[Saved entries]
(** The block the loop builds at turn [i]. *)
Let block (input_shape : nat) sizes (dropout : F) (i : nat) : torch_module :=
  MLPBlock__init__ (if decide (i = 0%nat) then input_shape else nth (i - 1) sizes 0%nat)
    (nth i sizes 0%nat) dropout.

Lemma MLP_loop_Raise (input_shape : nat) sizes (dropout : F) (e : Py.exn) (its : list nat) :
  foldl (MLP_append_block input_shape sizes dropout) (Py.Raise e) its = Py.Raise e.
Proof. induction its as [|i its IH]; [reflexivity|exact IH]. Qed.

Lemma lookup_nth_lt sizes (i : nat) :
  (i < length sizes)%nat -> sizes !! i = Some (nth i sizes 0%nat).
Proof.
  intros Hi. destruct (lookup_lt_is_Some_2 sizes i Hi) as [x Hx].
  rewrite Hx. f_equal. symmetry. apply nth_lookup_Some, Hx.
Qed.

Lemma getitem_in_range sizes (i : nat) :
  (i < length sizes)%nat -> getitem sizes i = Py.Return (nth i sizes 0%nat).
Proof. intros Hi. unfold getitem. rewrite lookup_nth_lt by exact Hi. reflexivity. Qed.

Lemma getitem_out_of_range sizes (i : nat) :
  (length sizes <= i)%nat ->
  getitem sizes i = Py.Raise (Py.IndexError "list index out of range").
Proof.
  intros Hi. unfold getitem. rewrite (proj2 (lookup_ge_None sizes i)) by exact Hi.
  reflexivity.
Qed.

Lemma getitem_last_nonempty sizes :
  (1 <= length sizes)%nat ->
  getitem_last sizes = Py.Return (nth (length sizes - 1) sizes 0%nat).
Proof.
  intros Hlen. unfold getitem_last. rewrite last_lookup.
  replace (Init.Nat.pred (length sizes)) with (length sizes - 1)%nat by lia.
  rewrite lookup_nth_lt by lia. reflexivity.
Qed.

Lemma MLP_append_block_in_range (input_shape : nat) sizes (dropout : F) layers (i : nat) :
  (i < length sizes)%nat ->
  MLP_append_block input_shape sizes dropout (Py.Return layers) i
  = Py.Return (layers ++ [block input_shape sizes dropout i]).
Proof.
  intros Hi. unfold MLP_append_block, block. cbn [mbind result_bind Py.bind].
  destruct (decide (i = 0%nat)) as [->|Hne].
  - rewrite getitem_in_range by exact Hi. reflexivity.
  - rewrite !getitem_in_range by lia. reflexivity.
Qed.

Lemma MLP_loop_in_range (input_shape : nat) sizes (dropout : F) (m a : nat) layers :
  (a + m <= length sizes)%nat ->
  foldl (MLP_append_block input_shape sizes dropout) (Py.Return layers) (seq a m)
  = Py.Return (layers ++ map (block input_shape sizes dropout) (seq a m)).
Proof.
  revert a layers. induction m as [|m IH]; intros a layers Hle.
  - cbn. rewrite app_nil_r. reflexivity.
  - cbn [seq foldl map]. rewrite MLP_append_block_in_range by lia.
    rewrite IH by lia. rewrite <- app_assoc. reflexivity.
Qed.

Lemma MLP_loop_out_of_range (input_shape : nat) sizes (dropout : F) (m a : nat) layers :
  (a <= length sizes < a + m)%nat ->
  foldl (MLP_append_block input_shape sizes dropout) (Py.Return layers) (seq a m)
  = Py.Raise (Py.IndexError "list index out of range").
Proof.
  revert a layers. induction m as [|m IH]; intros a layers Hlt; [lia|].
  cbn [seq foldl]. destruct (decide (a < length sizes)%nat) as [Ha|Ha].
  - rewrite MLP_append_block_in_range by exact Ha. apply IH. lia.
  - assert (MLP_append_block input_shape sizes dropout (Py.Return layers) a
            = Py.Raise (Py.IndexError "list index out of range")) as ->.
    { unfold MLP_append_block. cbn [mbind result_bind Py.bind].
      destruct (decide (a = 0%nat)).
      - rewrite getitem_out_of_range by lia. reflexivity.
      - rewrite (getitem_in_range sizes (a - 1)) by lia.
        rewrite getitem_out_of_range by lia. reflexivity. }
    apply MLP_loop_Raise.
Qed.

Lemma Sequential_width_app (w : nat) layers1 layers2 :
  Sequential_width w (layers1 ++ layers2)
  = match Sequential_width w layers1 with
    | Some w' => Sequential_width w' layers2
    | None => None
    end.
Proof.
  revert w. induction layers1 as [|m layers1 IH]; intros w; [reflexivity|].
  cbn [app Sequential_width]. destruct (bool_decide _); [apply IH|reflexivity].
Qed.
(** * historical_timelines.renderer: the HistoricalTimelineRenderer class

    A shallow embedding of [src/historical_timelines/renderer.py].  The
    renderer is glue code over the bokeh plotting library: its methods read
    the renderer's configuration, build a figure object and mutate it.  The
    embedding keeps that shape: methods are computations in a small
    state-and-exception monad over a [World] that holds the renderer object,
    the store of figure objects and the log of display/save effects. *)

From Stdlib Require Import ZArith QArith Lia SpecFloat.
From stdpp Require Import base option list strings pretty gmap.

(** ** Python values *)

(** The cells of the columns handed to the renderer: strings (labels,
    titles, descriptions) and integers (years).  Python's [==] between two
    such cells is structural equality. *)
Inductive pyval :=
  | PStr (s : string)
  | PInt (z : Z).

#[global] Instance pyval_eq_dec : EqDecision pyval.
Proof. solve_decision. Defined.

#[global] Instance pyval_countable : Countable pyval.
Proof.
  refine (inj_countable'
    (λ v, match v with PStr s => inl s | PInt z => inr z end)
    (λ x, match x with inl s => PStr s | inr z => PInt z end) _).
  by intros [].
Defined.

(** A Python [dict] from column names to columns (lists of cells).  Both
    the event dictionary and every period group have this shape. *)
Abbreviation pydict := (gmap string (list pyval)).

(** [str(i)] for a non-negative integer: its decimal numeral. *)
Definition str (i : nat) : string := pretty i.

(** ** The timeline collaborator *)

(** Modelled from the spec: [HistoricalTimeline] lives in [timeline.py],
    which is not part of the sources at hand.  The spec describes it as a
    collaborator exposing a title string and two accessors, one producing
    the event mapping and one producing the list of period groups; the
    record holds what those accessors return. *)
Record HistoricalTimeline := {
  title : string;
  create_event_dict : pydict;
  create_period_list : list pydict;
}.
(** Modelled from the spec: [cocotb.utils.remove_traceback_frames] is not
    part of decorators.py.  It strips the named internal framework frames
    from the front of the exception's traceback. *)
Fixpoint strip_frames (names tb : list string) : list string :=
  match names, tb with
  | n :: ns, f :: fs => if String.eqb n f then strip_frames ns fs else tb
  | _, _ => tb
  end.

Definition remove_traceback_frames (e : exn) (names : list string) : exn :=
  mk_exn (exn_kind e) (exn_payload e) (strip_frames names (exn_tb e)).

(** The exception raised by [raise CoroutineComplete()]. *)
Definition coroutine_complete : exn := mk_exn KCoroutineComplete (PStr "") ["_advance"].

(** [RunningTask._advance(self, outcome)]: [outcome.send(self._coro)] runs
    the computation; a yield is returned, every way of ending stores the
    outcome and raises a fresh [CoroutineComplete].  An exception escaping
    the computation is caught in [_advance] after unwinding [Outcome.send]
    and [_advance], hence the two frames on its traceback. *)
Definition _advance (t : RunningTask) (o : outcome) (m : machine)
  : py_result pyval * RunningTask * machine :=
  let t1 := set_started true t in
  let '(r, w') := coro_step (t_coro t) o (m_world m) in
  let m' := set_world w' m in
  let done := fun out =>
    (Raise coroutine_complete,
     set_outcome out (set_coro (exhausted (t_natively_awaitable t)) t1), m') in
  match r with
  | SYield req k => (Ok req, set_coro k t1, m')
  | SReturn v => done (Value v)                                (* StopIteration *)
  | SRaise e =>
      match exn_kind e with
      | KReturnValue => done (Value (exn_payload e))          (* ReturnValue *)
      | _ => done (Error (remove_traceback_frames
                            (raised_through ["_advance"; "send"] e)
                            ["_advance"; "send"]))           (* BaseException *)
      end
  end.

(** [RunningTask.kill(self)]; the [_debug] log line has no effect on state. *)
Definition kill (t : RunningTask) (m : machine) : RunningTask * machine :=
  match t_outcome t with
  | Some _ => (t, m)
  | None => (set_outcome (Value PNone) t, unschedule (t_id t) m)
  end.

(** ** Decorated functions and the [test] decorator *)

(** A decorated Python function; [functools.wraps] copies the name,
    qualified name, module and docstring of the function it wraps. *)
Inductive pyfunc : Type :=
| PlainFunc (name qualname module doc : string)
| TimeoutWrapper (inner : pyfunc).   (* the [async def f] built for [timeout_time] *)

Fixpoint func_name (f : pyfunc) : string :=
  match f with PlainFunc n _ _ _ => n | TimeoutWrapper g => func_name g end.
Fixpoint func_module (f : pyfunc) : string :=
  match f with PlainFunc _ _ md _ => md | TimeoutWrapper g => func_module g end.
Fixpoint func_doc (f : pyfunc) : string :=
  match f with PlainFunc _ _ _ d => d | TimeoutWrapper g => func_doc g end.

ABOUT THIS TASK => A complete answer lists each line of the data that holds the word "columns".

RESPONSE AREA =>
(** The cells of the columns handed to the renderer: strings (labels,
(** A Python [dict] from column names to columns (lists of cells).  Both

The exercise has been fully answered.